Pope Francis changed canon law on Tuesday regarding the governance of Opus Dei and any future personal prelatures…. […]
Sister Scholastica Radel (left) and Mother Abbess Cecilia Snell of the Benedictines of Mary, Queen of Apostles, discuss the recent exhumation of the order’s foundress, Sister Wilhelmina Lancaster, in an interview with EWTN News In Depth on May 30, 2023, at their abbey in Gower, Missouri. / EWTN News
Washington, D.C. Newsroom, Jun 4, 2023 / 08:00 am (CNA).
Her flashlight was dim, so when Mother Abbess Cecilia Snell first peered inside the cracked coffin lid and saw a human foot inside a black sock where one would expect to find only bone and dust, she didn’t say anything.
Instead, she took a step back, collected herself, and leaned in for another look, just to be sure. Then she screamed for joy.
“I will never forget that scream for as long as I live,” recalled Sister Scholastica Radel, the prioress, who was among the members of the Benedictines of Mary, Queen of Apostles, who were present to exhume the remains of their foundress, Sister Wilhelmina Lancaster.
“It was a very different scream than any other scream,” the abbess agreed. “Nothing like seeing a mouse or something. It was just pure joy. ‘I see her foot!’”
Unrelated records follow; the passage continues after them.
Definition encode_data_header (buf : bytes) : FE (bytes * Z) :=
  f ← try_retrieve_current_frame;
  match f_payload f with
  | PData _ =>
      e ← get_st;
      w ← encode_frame_header (data_header_byte e f) buf;
      e ← get_st;
      _ ← (if fe_encoded_bytes e =? 9 then
             _ ← modify_st (with_encoded 0); goto EncodingDataPayload
           else mret ());
      mret w
  | _ => unexpected
  end.

(** [encode_slice]: the bytes to copy; the subtraction and the slices panic out
    of range. *)
Definition encode_slice (e : FrameEncoder) (room : Z) (data : bytes) : result FrameEncoderErr bytes :=
  let start := fe_data_offset e in
  rest ← usize_sub (fe_max_frame_size e) start;
  let allow_to_write := Z.min rest (fe_remaining_payload_bytes e) in
  let bytes_to_write := Z.min allow_to_write room in
  if len data <? start + bytes_to_write then Panic
  else Ok (takeZ bytes_to_write (dropZ start data)).

(** [encode_data_payload]. *)
Definition encode_data_payload (buf : bytes) : FE (bytes * Z) :=
  f ← try_retrieve_current_frame;
  match f_payload f with
  | PData data =>
      e ← get_st;
      src ← lift_res (encode_slice e (len buf) data);
      let offset := fe_data_offset e + len src in
      let remaining := fe_remaining_payload_bytes e - len src in
      _ ← put_st (
        if remaining =? 0 then with_state DataComplete (with_data 0 remaining e)
        else if offset =? fe_max_frame_size e then with_state EncodingDataHeader (with_data 0 remaining e)
        else with_state EncodingDataPayload (with_data offset remaining e));
      mret (src ++ dropZ (len src) buf, len src)
  | _ => unexpected
  end.

(** [encode_padding]. *)
Definition encode_padding (buf : bytes) : FE (bytes * Z) :=
  f ← try_retrieve_current_frame;
  if is_padded (f_flags f) then
    match f_payload f with
    | PData data =>
        e ← get_st;
        remaining_padding_bytes ← lift_res (usize_sub (len data) (fe_encoded_bytes e));
        let bytes_to_write := Z.min remaining_padding_bytes (len buf) in
        buf ← lift_res (fill (Z.to_nat bytes_to_write) (λ _, Ok 0) 0 buf);
        _ ← add_encoded bytes_to_write;
        _ ← goto_at (len data) DataComplete;
        mret (buf, bytes_to_write)
    | _ => unexpected
    end
  else mret (buf, 0).

(** ** GOAWAY *)

(** [encode_goaway_frame]. *)
Definition encode_goaway_frame (buf : bytes) : FE (bytes * Z) :=
  f ← try_retrieve_current_frame;
  match f_payload f with
  | PGoaway _ _ debug_data =>
      w ← encode_frame_header
            (header_byte (goaway_encoded_len debug_data) (frame_type_code TGoaway) (f_flags f) (f_id f)) buf;
      _ ← goto_at 9 EncodingGoawayPayload;
      mret w
  | _ => unexpected
  end.

(** [iterate_goaway_payload]. *)
Definition goaway_byte (error_code last_stream_id : Z) (debug_data : bytes) (i : Z) :
    result FrameEncoderErr Z :=
  if i <=? 3 then Ok (wrap8 (Z.shiftr last_stream_id (24 - 8 * i)))
  else if i <=? 7 then Ok (wrap8 (Z.shiftr error_code (24 - 8 * (i - 4))))
  else match debug_data !! Z.to_nat (i - 8) with Some b => Ok b | None => Err InternalError end.

(** [encode_goaway_payload]; the index [encoded_bytes - 9] is at least 0 there. *)
Definition encode_goaway_payload (buf : bytes) : FE (bytes * Z) :=
  f ← try_retrieve_current_frame;
  match f_payload f with
  | PGoaway error_code last_stream_id debug_data =>
      e ← get_st;
      let payload_size := goaway_encoded_len debug_data in
      let remaining := saturating_sub payload_size (saturating_sub (fe_encoded_bytes e) 9) in
      let bytes_to_write := Z.min remaining (len buf) in
      start ← lift_res (if bytes_to_write =? 0 then Ok 0 else usize_sub (fe_encoded_bytes e) 9);
      buf ← lift_res (fill (Z.to_nat bytes_to_write) (goaway_byte error_code last_stream_id debug_data) start buf);
      _ ← add_encoded bytes_to_write;
      _ ← goto_at (9 + payload_size) DataComplete;
      mret (buf, bytes_to_write)
  | _ => unexpected
  end.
What the sisters discovered that day would cause a worldwide sensation: Roughly four years after her burial in a simple wooden coffin, Sister Wilhelmina’s unembalmed body appeared very much intact.
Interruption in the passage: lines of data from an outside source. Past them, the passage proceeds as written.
(* ===== verification/H2Window.v ===== *)
(** * Flow control windows of the HTTP/2 client

    Models [src/ylong_http_client/src/util/h2/buffer/window.rs] and
    [buffer/settings.rs]: the window for sending, the window for receiving with
    its two counters, and [FlowControl], one of each for the connection.  The
    counters are [i32]; an operation that leaves its range is [Panic], as in a
    build with overflow checks. *)

From S2P Require Import Prelude H2Error Headers Parts H2Frame.
#[local] Open Scope Z_scope.

(** ** [i32] and [u32] *)

Definition I32_MAX : Z := 2 ^ 31 - 1.
Definition is_i32 (x : Z) : Prop := - 2 ^ 31 ≤ x ≤ I32_MAX.
Definition in_i32 (x : Z) : bool := (- 2 ^ 31 <=? x) && (x <=? I32_MAX).

(** [x as i32], on [u32]. *)
Definition as_i32 (x : Z) : Z := if x <=? I32_MAX then x else x - 2 ^ 32.
(** [x as u32], on [i32]. *)
Definition as_u32 (x : Z) : Z := if x <? 0 then x + 2 ^ 32 else x.

Definition i32_check {E} (x : Z) : result E Z := if in_i32 x then Ok x else Panic.
Definition u32_check {E} (x : Z) : result E Z := if (0 <=? x) && (x <? 2 ^ 32) then Ok x else Panic.

(** [i32::overflowing_add]. *)
Definition i32_overflowing_add (x y : Z) : Z * bool :=
  if in_i32 (x + y) then (x + y, false)
  else (if x + y <? 0 then x + y + 2 ^ 32 else x + y - 2 ^ 32, true).

(** [MAX_FLOW_CONTROL_WINDOW]. *)
Definition MAX_FLOW_CONTROL_WINDOW : Z := Z.shiftl 1 31 - 1.

(** ** [SendWindow] *)

Record SendWindow := mkSendWindow { sw_size : Z }.

Definition SendWindow_new (size : Z) : SendWindow := mkSendWindow size.

Definition size_available (w : SendWindow) : Z := if sw_size w <? 0 then 0 else sw_size w.

(** [reduce_size], [send_data]. *)
Definition reduce_size {E} (size : Z) : ST SendWindow E () :=
  w ← get_st;
  n ← lift_res (i32_check (sw_size w - as_i32 size));
  put_st (mkSendWindow n).

Definition send_data {E} (size : Z) : ST SendWindow E () := reduce_size size.

Definition increase_size (size : Z) : ST SendWindow H2Error () :=
  w ← get_st;
  let '(curr, overflow) := i32_overflowing_add (sw_size w) (as_i32 size) in
  if overflow then throw (ConnectionError FlowControlError)
  else if as_i32 MAX_FLOW_CONTROL_WINDOW <? curr then throw (ConnectionError FlowControlError)
  else put_st (mkSendWindow curr).

(** ** [RecvWindow] *)

Record RecvWindow := mkRecvWindow { rw_notification : Z; rw_actual : Z }.

Definition RecvWindow_new (size : Z) : RecvWindow := mkRecvWindow size size.

Definition unreleased_size {E} (w : RecvWindow) : result E (option Z) :=
  unreleased ← i32_check (rw_actual w - rw_notification w);
  if unreleased <=? 0 then Ok None
  else
    twice ← i32_check (unreleased * 2);
    Ok (if rw_notification w <? twice then Some (as_u32 unreleased) else None).

Definition notification_available (w : RecvWindow) : Z :=
  if rw_notification w <? 0 then 0 else rw_notification w.

Definition reduce_actual {E} (size : Z) : ST RecvWindow E () :=
  w ← get_st;
  n ← lift_res (i32_check (rw_actual w - as_i32 size));
  put_st (mkRecvWindow (rw_notification w) n).
Definition increase_actual {E} (size : Z) : ST RecvWindow E () :=
  w ← get_st;
  n ← lift_res (i32_check (rw_actual w + as_i32 size));
  put_st (mkRecvWindow (rw_notification w) n).
Definition reduce_notification {E} (size : Z) : ST RecvWindow E () :=
  w ← get_st;
  n ← lift_res (i32_check (rw_notification w - as_i32 size));
  put_st (mkRecvWindow n (rw_actual w)).
Definition increase_notification {E} (size : Z) : ST RecvWindow E () :=
  w ← get_st;
  n ← lift_res (i32_check (rw_notification w + as_i32 size));
  put_st (mkRecvWindow n (rw_actual w)).

(** [RecvWindow::recv_data]. *)
Definition window_recv_data {E} (size : Z) : ST RecvWindow E () := reduce_notification size.

Definition check_window_update {E} (id : Z) : ST RecvWindow E (option Frame) :=
  w ← get_st;
  u ← lift_res (unreleased_size w);
  match u with
  | Some size => _ ← increase_notification size; mret (Some (mkFrame id 0 (PWindowUpdate size)))
  | None => mret None
  end.

(** ** [FlowControl] *)

Record FlowControl := mkFlowControl { fc_recv_window : RecvWindow; fc_send_window : SendWindow }.

Definition FlowControl_new (conn_recv_window conn_send_window : Z) : FlowControl :=
  mkFlowControl (RecvWindow_new (as_i32 conn_recv_window)) (SendWindow_new (as_i32 conn_send_window)).

Definition set_fc_recv (w : RecvWindow) (c : FlowControl) : FlowControl := mkFlowControl w (fc_send_window c).
Definition set_fc_send (w : SendWindow) (c : FlowControl) : FlowControl := mkFlowControl (fc_recv_window c) w.

Definition check_conn_recv_window_update {E} : ST FlowControl E (option Frame) :=
  zoom fc_recv_window set_fc_recv (check_window_update 0).

Definition setup_recv_window {E} (size : Z) : ST FlowControl E () :=
  c ← get_st;
  let actual := as_u32 (rw_actual (fc_recv_window c)) in
  if actual <? size then zoom fc_recv_window set_fc_recv (increase_actual (size - actual))
  else zoom fc_recv_window set_fc_recv (reduce_actual (actual - size)).

Definition increase_send_size (size : Z) : ST FlowControl H2Error () :=
  zoom fc_send_window set_fc_send (increase_size size).
Definition send_size_available (c : FlowControl) : Z := size_available (fc_send_window c).
Definition recv_notification_size_available (c : FlowControl) : Z := notification_available (fc_recv_window c).
(** [FlowControl::send_data], [FlowControl::recv_data]. *)
Definition conn_send_data {E} (size : Z) : ST FlowControl E () := zoom fc_send_window set_fc_send (send_data size).
Definition conn_recv_data {E} (size : Z) : ST FlowControl E () := zoom fc_recv_window set_fc_recv (window_recv_data size).

(** ** Lemmas *)

Lemma as_i32_id x : x ≤ I32_MAX → as_i32 x = x.
Proof. intros H. unfold as_i32. by destruct (Z.leb_spec x I32_MAX); [|lia]. Qed.

Lemma as_u32_id x : 0 ≤ x → as_u32 x = x.
Proof. intros H. unfold as_u32. by destruct (Z.ltb_spec x 0); [lia|]. Qed.

Lemma in_i32_spec x : in_i32 x = true ↔ is_i32 x.
Proof. unfold in_i32, is_i32. rewrite andb_true_iff, !Z.leb_le. done. Qed.

Lemma i32_check_ok {E} x : is_i32 x → i32_check (E := E) x = Ok x.
Proof. intros H. unfold i32_check. by rewrite (proj2 (in_i32_spec x) H). Qed.

(** Every increment of a WINDOW_UPDATE. *)
Lemma increase_size_eq n w :
  is_i32 (sw_size w) → 0 ≤ n ≤ I32_MAX →
  increase_size n w =
    if I32_MAX <? sw_size w + n then (w, Err (ConnectionError FlowControlError))
    else (mkSendWindow (sw_size w + n), Ok ()).
Proof.
  intros Hw Hn. unfold increase_size. rewrite bind_st. cbn [get_st]. rewrite as_i32_id by lia.
  unfold i32_overflowing_add. destruct (Z.ltb_spec I32_MAX (sw_size w + n)).
  - destruct (in_i32 (sw_size w + n)) eqn:E; [apply in_i32_spec in E; unfold is_i32 in E; lia|done].
  - rewrite (proj2 (in_i32_spec _)) by (unfold is_i32 in *; lia).
    change (as_i32 MAX_FLOW_CONTROL_WINDOW) with I32_MAX.
    by destruct (Z.ltb_spec I32_MAX (sw_size w + n)); [lia|].
Qed.

Lemma reduce_size_eq {E} n w :
  0 ≤ n ≤ I32_MAX → is_i32 (sw_size w - n) →
  reduce_size (E := E) n w = (mkSendWindow (sw_size w - n), Ok ()).
Proof.
  intros Hn Hw. unfold reduce_size. rewrite bind_st. cbn [get_st].
  rewrite as_i32_id, i32_check_ok by (done || lia). by rewrite bind_st.
Qed.

Lemma reduce_notification_eq {E} n w :
  0 ≤ n ≤ I32_MAX → is_i32 (rw_notification w - n) →
  reduce_notification (E := E) n w = (mkRecvWindow (rw_notification w - n) (rw_actual w), Ok ()).
Proof.
  intros Hn Hw. unfold reduce_notification. rewrite bind_st. cbn [get_st].
  rewrite as_i32_id, i32_check_ok by (done || lia). by rewrite bind_st.
Qed.

(** A window for receiving, as it is between two frames: at least two thirds of
    it are open to the peer. *)
Definition recv_window_ok (w : RecvWindow) : Prop :=
  0 ≤ rw_actual w ≤ I32_MAX ∧ rw_notification w ≤ rw_actual w ∧
  2 * (rw_actual w - rw_notification w) ≤ rw_notification w.

Lemma unreleased_size_eq {E} w :
  0 ≤ rw_notification w ≤ rw_actual w → rw_actual w ≤ I32_MAX → rw_actual w - rw_notification w < 2 ^ 30 →
  unreleased_size (E := E) w =
    Ok (if rw_notification w <? 2 * (rw_actual w - rw_notification w)
        then Some (rw_actual w - rw_notification w) else None).
Proof.
  intros Hn Ha Hd. unfold unreleased_size. rewrite i32_check_ok by (unfold is_i32, I32_MAX in *; lia).
  unfold mbind, result_mbind, result_bind.
  destruct (Z.leb_spec (rw_actual w - rw_notification w) 0) as [H0|H0].
  { by destruct (Z.ltb_spec (rw_notification w) (2 * (rw_actual w - rw_notification w))); [lia|]. }
  rewrite i32_check_ok, (Z.mul_comm 2) by (unfold is_i32, I32_MAX in *; lia). by rewrite as_u32_id by lia.
Qed.

Lemma check_window_update_eq {E} id w :
  0 ≤ rw_notification w ≤ rw_actual w → rw_actual w ≤ I32_MAX →
  rw_actual w - rw_notification w < 2 ^ 30 →
  check_window_update (E := E) id w =
    if rw_notification w <? 2 * (rw_actual w - rw_notification w)
    then (mkRecvWindow (rw_actual w) (rw_actual w),
          Ok (Some (mkFrame id 0 (PWindowUpdate (rw_actual w - rw_notification w)))))
    else (w, Ok None).
Proof.
  intros Hn Ha Hd. unfold check_window_update. rewrite bind_st. cbn [get_st]. rewrite bind_st.
  unfold lift_res at 1. rewrite unreleased_size_eq by done. destruct (_ <? _); [|done].
  unfold increase_notification. rewrite as_i32_id by lia.
  rewrite !bind_st. cbn [get_st]. rewrite bind_st, i32_check_ok by (unfold is_i32, I32_MAX in *; lia).
  cbn [lift_res]. unfold put_st. cbn [mret ST_ret].
  by replace (rw_notification w + (rw_actual w - rw_notification w)) with (rw_actual w) by lia.
Qed.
In an exclusive TV interview with EWTN News In Depth, the two sisters shared details of their remarkable discovery — revealing, among other things, that Sister Wilhelmina’s body doesn’t exhibit the muscular stiffness of rigor mortis — and reflected on the deeper significance of the drama still unfolding at their Abbey of Our Lady of Ephesus in rural Gower, Missouri.
They also clarified that Sister Wilhelmina’s coffin was exhumed on April 28, nearly three weeks earlier than CNA had understood. The sisters explained that it took about two weeks to remove dirt, mold, and mildew before they moved her body to the church. You can hear excerpts from the interview and other commentaries in the video at the end of this story.
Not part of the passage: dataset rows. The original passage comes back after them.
(* ===== verification/H2Streams.v ===== *)
(** * Streams of the HTTP/2 client

    Models [src/ylong_http_client/src/util/h2/streams.rs]: the states of the
    streams of a connection, the queues of streams that wait to send, and the
    use of the flow control windows; and the opening of a stream in
    [util/h2/manager.rs].

    What is outside: a body is asked for bytes through the asynchronous runtime,
    so the outcome of a [poll_read] is an argument; a channel of the runtime is
    the list of frames sent and whether it is closed; the orders in which hash
    maps and sets are visited are arguments. *)

From S2P Require Import Prelude H2Error Headers Parts H2Frame H2Window.
#[local] Open Scope Z_scope.

(** ** Data *)

Definition INITIAL_MAX_SEND_STREAM_ID : Z := Z.shiftr (2 ^ 32 - 1) 1.
Definition INITIAL_MAX_RECV_STREAM_ID : Z := Z.shiftr (2 ^ 32 - 1) 1.
Definition DEFAULT_MAX_STREAM_ID : Z := Z.shiftr (2 ^ 32 - 1) 1.
Definition INITIAL_LATEST_REMOTE_ID : Z := 0.
Definition DEFAULT_MAX_CONCURRENT_STREAMS : Z := 100.
(** The constant of [poll_read_body]. *)
Definition BODY_FRAME_SIZE : Z := 16 * 1024.

Inductive FrameRecvState := RecvOK | RecvIgnore | RecvErr (e : H2Error).
Inductive DataReadState := ReadClosed | ReadPending | ReadReady (f : Frame) | ReadFinish (f : Frame).
Inductive StreamEndState := EndOK | EndIgnore | EndErr (e : H2Error).

(** [DispatchErrorKind] of [util/dispatcher.rs]. *)
Inductive DispatchErrorKind := KindH2 (e : H2Error) | KindIo (kind : Z) | KindChannelClosed | KindDisconnect.

Inductive ActiveState := WaitHeaders | WaitData.
Inductive CloseReason := LocalRst | RemoteRst | RemoteGoAway | LocalGoAway | EndStream.
Inductive H2StreamState :=
  | Idle
  | Open (send recv : ActiveState)
  | ReservedRemote
  | LocalHalfClosed (recv : ActiveState)
  | RemoteHalfClosed (send : ActiveState)
  | Closed (reason : CloseReason).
Pilgrims visit the body of Sister Wilhelmina Lancaster, the foundress of the Benedictines of Mary, Queen of Apostles, in Gower, Missouri. EWTN News
Of particular significance to the members of the contemplative order, known for their popular recordings of Gregorian chants and devotion to the Traditional Latin Mass, is that the traditional habit of their African American foundress also is surprisingly well-preserved.
“It’s in better condition than most of our habits,” Mother Cecilia told EWTN’s Catherine Hadro.
“This is not possible. Four years in a wet coffin, broken in with all the dirt, all the bacteria, all the mildew, all the mold — completely intact, every thread.”
For the sisters, the symbolism is profound. A St. Louis native, Sister Wilhelmina spent 50 years in another religious order but left after it dispensed with the requirement of wearing its conventional habit and altered other long-established practices. She founded the Benedictines of Mary in 1995 when she was 70 years old.
“It’s so appropriate, because that’s what Sister Wilhelmina fought for her whole religious life,” Mother Cecilia said of the habit.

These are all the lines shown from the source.